DESCRIPTION OF THE TASK: Word for word, return the lines from the top of the listing to the line containing "Definition with_keys (k", both ends included, and no others.

ENTRIES PROVIDED:
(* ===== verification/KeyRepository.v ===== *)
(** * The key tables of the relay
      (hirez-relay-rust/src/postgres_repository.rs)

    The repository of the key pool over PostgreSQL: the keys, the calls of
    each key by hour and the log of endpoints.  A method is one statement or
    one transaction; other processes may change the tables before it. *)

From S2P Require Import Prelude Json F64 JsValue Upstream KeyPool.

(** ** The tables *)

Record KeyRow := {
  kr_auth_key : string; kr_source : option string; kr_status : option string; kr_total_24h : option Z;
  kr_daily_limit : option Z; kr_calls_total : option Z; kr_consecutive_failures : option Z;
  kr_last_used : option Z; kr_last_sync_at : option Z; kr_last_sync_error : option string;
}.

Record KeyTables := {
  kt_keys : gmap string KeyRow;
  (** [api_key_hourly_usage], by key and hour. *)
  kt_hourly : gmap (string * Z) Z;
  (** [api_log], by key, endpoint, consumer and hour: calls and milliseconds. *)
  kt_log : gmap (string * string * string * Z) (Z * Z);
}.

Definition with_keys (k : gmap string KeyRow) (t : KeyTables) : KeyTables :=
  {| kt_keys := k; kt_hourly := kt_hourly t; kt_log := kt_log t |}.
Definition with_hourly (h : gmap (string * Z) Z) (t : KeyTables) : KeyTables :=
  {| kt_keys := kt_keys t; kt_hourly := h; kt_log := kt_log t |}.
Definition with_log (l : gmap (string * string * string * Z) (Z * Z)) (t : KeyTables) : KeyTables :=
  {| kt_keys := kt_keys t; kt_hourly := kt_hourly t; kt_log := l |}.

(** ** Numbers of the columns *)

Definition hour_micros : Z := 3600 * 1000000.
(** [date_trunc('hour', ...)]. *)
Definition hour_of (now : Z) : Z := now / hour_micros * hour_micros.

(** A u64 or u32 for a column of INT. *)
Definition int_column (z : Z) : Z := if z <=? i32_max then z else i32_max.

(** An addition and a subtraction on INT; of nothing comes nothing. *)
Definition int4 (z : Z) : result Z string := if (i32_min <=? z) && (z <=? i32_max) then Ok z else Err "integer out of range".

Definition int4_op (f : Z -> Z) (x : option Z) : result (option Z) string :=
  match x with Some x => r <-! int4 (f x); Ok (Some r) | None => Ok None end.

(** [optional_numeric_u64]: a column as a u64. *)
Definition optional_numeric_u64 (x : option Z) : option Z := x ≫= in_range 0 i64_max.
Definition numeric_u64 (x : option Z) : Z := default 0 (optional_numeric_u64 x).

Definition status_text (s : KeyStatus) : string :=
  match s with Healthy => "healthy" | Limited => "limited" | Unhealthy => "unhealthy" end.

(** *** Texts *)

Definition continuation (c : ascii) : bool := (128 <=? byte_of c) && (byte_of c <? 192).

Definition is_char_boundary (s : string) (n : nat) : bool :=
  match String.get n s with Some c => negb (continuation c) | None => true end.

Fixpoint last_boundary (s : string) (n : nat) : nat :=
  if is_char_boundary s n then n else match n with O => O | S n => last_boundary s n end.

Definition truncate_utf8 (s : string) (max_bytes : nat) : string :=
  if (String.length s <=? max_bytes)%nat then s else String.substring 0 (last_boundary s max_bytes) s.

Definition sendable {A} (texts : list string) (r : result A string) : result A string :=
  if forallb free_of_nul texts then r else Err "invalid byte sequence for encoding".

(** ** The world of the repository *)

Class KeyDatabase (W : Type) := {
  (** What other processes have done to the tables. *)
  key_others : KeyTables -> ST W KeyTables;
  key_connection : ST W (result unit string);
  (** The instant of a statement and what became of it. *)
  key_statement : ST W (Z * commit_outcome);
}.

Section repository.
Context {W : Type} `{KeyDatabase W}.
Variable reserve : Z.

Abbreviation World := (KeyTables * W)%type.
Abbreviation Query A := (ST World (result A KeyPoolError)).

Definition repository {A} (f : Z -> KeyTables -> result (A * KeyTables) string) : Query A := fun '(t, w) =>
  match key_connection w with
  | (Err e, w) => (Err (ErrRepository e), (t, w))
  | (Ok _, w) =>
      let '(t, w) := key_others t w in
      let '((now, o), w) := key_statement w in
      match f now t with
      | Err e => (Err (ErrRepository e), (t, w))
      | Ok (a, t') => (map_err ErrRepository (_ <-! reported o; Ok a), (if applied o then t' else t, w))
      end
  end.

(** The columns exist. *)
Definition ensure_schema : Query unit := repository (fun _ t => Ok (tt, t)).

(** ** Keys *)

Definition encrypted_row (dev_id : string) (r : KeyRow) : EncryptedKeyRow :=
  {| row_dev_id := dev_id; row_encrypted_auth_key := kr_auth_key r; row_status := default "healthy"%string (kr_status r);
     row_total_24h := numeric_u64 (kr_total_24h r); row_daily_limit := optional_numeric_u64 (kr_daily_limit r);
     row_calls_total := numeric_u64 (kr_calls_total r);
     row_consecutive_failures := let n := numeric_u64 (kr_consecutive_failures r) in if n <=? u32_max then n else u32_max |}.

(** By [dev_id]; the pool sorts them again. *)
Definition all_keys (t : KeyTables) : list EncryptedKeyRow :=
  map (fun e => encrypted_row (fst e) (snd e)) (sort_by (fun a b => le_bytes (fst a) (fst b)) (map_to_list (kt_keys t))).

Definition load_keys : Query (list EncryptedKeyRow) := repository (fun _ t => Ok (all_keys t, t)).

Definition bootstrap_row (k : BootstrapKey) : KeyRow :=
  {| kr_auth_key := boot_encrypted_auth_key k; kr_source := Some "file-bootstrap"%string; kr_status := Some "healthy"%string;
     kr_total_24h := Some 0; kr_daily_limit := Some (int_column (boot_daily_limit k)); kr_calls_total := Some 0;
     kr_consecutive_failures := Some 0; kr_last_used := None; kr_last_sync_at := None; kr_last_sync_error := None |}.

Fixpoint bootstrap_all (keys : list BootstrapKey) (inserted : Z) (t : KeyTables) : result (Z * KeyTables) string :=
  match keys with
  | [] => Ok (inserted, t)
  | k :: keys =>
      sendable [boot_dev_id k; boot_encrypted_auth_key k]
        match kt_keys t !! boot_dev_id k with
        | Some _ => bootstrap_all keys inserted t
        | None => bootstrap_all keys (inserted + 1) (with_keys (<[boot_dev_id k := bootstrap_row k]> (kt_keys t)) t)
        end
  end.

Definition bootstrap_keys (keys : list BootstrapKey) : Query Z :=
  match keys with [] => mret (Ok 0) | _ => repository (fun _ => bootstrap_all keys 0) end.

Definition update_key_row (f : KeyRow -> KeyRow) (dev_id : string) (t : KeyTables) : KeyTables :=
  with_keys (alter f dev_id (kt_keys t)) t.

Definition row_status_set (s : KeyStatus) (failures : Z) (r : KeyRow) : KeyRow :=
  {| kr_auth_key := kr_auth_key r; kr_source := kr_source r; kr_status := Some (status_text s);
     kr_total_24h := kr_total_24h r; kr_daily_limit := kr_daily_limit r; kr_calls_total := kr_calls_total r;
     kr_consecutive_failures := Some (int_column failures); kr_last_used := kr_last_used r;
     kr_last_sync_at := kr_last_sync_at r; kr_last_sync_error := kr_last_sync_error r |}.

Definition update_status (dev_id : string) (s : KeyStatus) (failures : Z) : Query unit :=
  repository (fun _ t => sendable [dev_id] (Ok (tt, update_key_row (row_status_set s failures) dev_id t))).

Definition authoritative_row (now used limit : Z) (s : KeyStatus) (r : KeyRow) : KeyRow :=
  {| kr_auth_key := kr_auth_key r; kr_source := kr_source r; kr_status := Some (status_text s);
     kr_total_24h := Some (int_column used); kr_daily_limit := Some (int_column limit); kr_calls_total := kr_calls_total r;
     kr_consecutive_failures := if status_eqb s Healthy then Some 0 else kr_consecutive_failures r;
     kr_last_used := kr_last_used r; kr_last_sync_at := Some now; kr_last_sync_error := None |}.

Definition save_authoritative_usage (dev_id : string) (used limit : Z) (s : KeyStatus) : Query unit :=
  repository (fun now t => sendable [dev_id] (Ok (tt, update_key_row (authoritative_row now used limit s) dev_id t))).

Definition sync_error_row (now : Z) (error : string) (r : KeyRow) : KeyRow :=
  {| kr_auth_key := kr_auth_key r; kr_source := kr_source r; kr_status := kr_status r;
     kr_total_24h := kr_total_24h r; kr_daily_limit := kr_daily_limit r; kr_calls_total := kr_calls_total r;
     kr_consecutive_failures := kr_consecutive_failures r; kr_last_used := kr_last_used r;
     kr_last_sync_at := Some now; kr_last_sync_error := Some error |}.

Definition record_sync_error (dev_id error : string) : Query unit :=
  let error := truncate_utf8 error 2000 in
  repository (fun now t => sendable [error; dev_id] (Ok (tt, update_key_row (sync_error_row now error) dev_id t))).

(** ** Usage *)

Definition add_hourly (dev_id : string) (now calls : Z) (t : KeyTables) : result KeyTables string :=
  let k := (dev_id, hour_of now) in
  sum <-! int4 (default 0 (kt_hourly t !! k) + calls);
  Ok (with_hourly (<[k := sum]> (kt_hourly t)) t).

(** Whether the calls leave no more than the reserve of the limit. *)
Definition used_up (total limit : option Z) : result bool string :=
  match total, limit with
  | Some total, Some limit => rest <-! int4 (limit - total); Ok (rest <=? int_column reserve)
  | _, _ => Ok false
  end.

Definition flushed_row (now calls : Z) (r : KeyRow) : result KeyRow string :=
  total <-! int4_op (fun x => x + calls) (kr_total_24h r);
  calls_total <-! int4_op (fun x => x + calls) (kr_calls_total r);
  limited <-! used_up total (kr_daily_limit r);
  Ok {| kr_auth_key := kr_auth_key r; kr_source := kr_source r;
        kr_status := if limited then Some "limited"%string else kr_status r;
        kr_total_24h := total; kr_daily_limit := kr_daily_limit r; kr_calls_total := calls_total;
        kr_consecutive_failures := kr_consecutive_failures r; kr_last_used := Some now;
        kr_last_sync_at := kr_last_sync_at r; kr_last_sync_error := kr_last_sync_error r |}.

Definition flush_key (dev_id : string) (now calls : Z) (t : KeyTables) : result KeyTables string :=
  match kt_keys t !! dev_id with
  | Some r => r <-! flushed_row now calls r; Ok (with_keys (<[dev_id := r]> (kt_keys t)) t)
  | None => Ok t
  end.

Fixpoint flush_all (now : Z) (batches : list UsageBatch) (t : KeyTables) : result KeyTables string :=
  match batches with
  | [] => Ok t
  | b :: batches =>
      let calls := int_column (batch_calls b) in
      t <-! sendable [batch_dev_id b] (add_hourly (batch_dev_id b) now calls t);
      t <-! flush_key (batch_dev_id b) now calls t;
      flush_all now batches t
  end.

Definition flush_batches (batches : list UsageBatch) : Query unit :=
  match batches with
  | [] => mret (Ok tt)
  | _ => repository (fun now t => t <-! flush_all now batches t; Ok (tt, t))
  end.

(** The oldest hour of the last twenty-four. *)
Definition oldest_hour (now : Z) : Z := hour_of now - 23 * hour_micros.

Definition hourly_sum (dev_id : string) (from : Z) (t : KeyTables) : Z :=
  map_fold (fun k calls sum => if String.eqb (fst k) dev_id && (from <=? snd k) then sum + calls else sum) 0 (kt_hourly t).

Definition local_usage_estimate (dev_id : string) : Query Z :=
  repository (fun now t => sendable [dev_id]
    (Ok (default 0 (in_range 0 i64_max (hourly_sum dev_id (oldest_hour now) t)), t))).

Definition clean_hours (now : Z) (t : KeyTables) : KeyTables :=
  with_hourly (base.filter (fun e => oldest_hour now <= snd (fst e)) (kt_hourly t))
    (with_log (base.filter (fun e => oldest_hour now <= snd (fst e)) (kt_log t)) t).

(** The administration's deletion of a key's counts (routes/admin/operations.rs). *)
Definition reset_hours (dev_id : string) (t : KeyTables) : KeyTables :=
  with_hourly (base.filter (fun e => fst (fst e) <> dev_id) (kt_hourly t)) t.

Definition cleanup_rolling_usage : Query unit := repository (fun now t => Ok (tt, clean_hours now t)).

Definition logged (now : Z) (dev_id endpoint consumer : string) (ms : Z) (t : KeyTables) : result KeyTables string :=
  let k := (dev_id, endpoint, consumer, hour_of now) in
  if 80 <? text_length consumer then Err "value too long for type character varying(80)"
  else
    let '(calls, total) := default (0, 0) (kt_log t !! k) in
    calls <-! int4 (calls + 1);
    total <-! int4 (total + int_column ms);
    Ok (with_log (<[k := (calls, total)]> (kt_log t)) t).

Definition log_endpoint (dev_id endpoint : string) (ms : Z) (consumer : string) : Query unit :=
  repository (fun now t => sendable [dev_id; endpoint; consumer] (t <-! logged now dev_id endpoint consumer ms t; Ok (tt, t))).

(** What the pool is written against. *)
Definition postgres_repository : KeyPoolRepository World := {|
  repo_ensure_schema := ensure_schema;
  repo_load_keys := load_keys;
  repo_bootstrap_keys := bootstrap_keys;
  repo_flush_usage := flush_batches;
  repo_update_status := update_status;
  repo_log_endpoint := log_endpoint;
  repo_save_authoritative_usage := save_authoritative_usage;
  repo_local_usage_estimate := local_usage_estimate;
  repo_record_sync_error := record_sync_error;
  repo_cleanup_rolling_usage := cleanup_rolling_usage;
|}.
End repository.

FINAL ANSWER:
(* ===== verification/KeyRepository.v ===== *)
(** * The key tables of the relay
      (hirez-relay-rust/src/postgres_repository.rs)

    The repository of the key pool over PostgreSQL: the keys, the calls of
    each key by hour and the log of endpoints.  A method is one statement or
    one transaction; other processes may change the tables before it. *)

From S2P Require Import Prelude Json F64 JsValue Upstream KeyPool.

(** ** The tables *)

Record KeyRow := {
  kr_auth_key : string; kr_source : option string; kr_status : option string; kr_total_24h : option Z;
  kr_daily_limit : option Z; kr_calls_total : option Z; kr_consecutive_failures : option Z;
  kr_last_used : option Z; kr_last_sync_at : option Z; kr_last_sync_error : option string;
}.

Record KeyTables := {
  kt_keys : gmap string KeyRow;
  (** [api_key_hourly_usage], by key and hour. *)
  kt_hourly : gmap (string * Z) Z;
  (** [api_log], by key, endpoint, consumer and hour: calls and milliseconds. *)
  kt_log : gmap (string * string * string * Z) (Z * Z);
}.

Definition with_keys (k : gmap string KeyRow) (t : KeyTables) : KeyTables :=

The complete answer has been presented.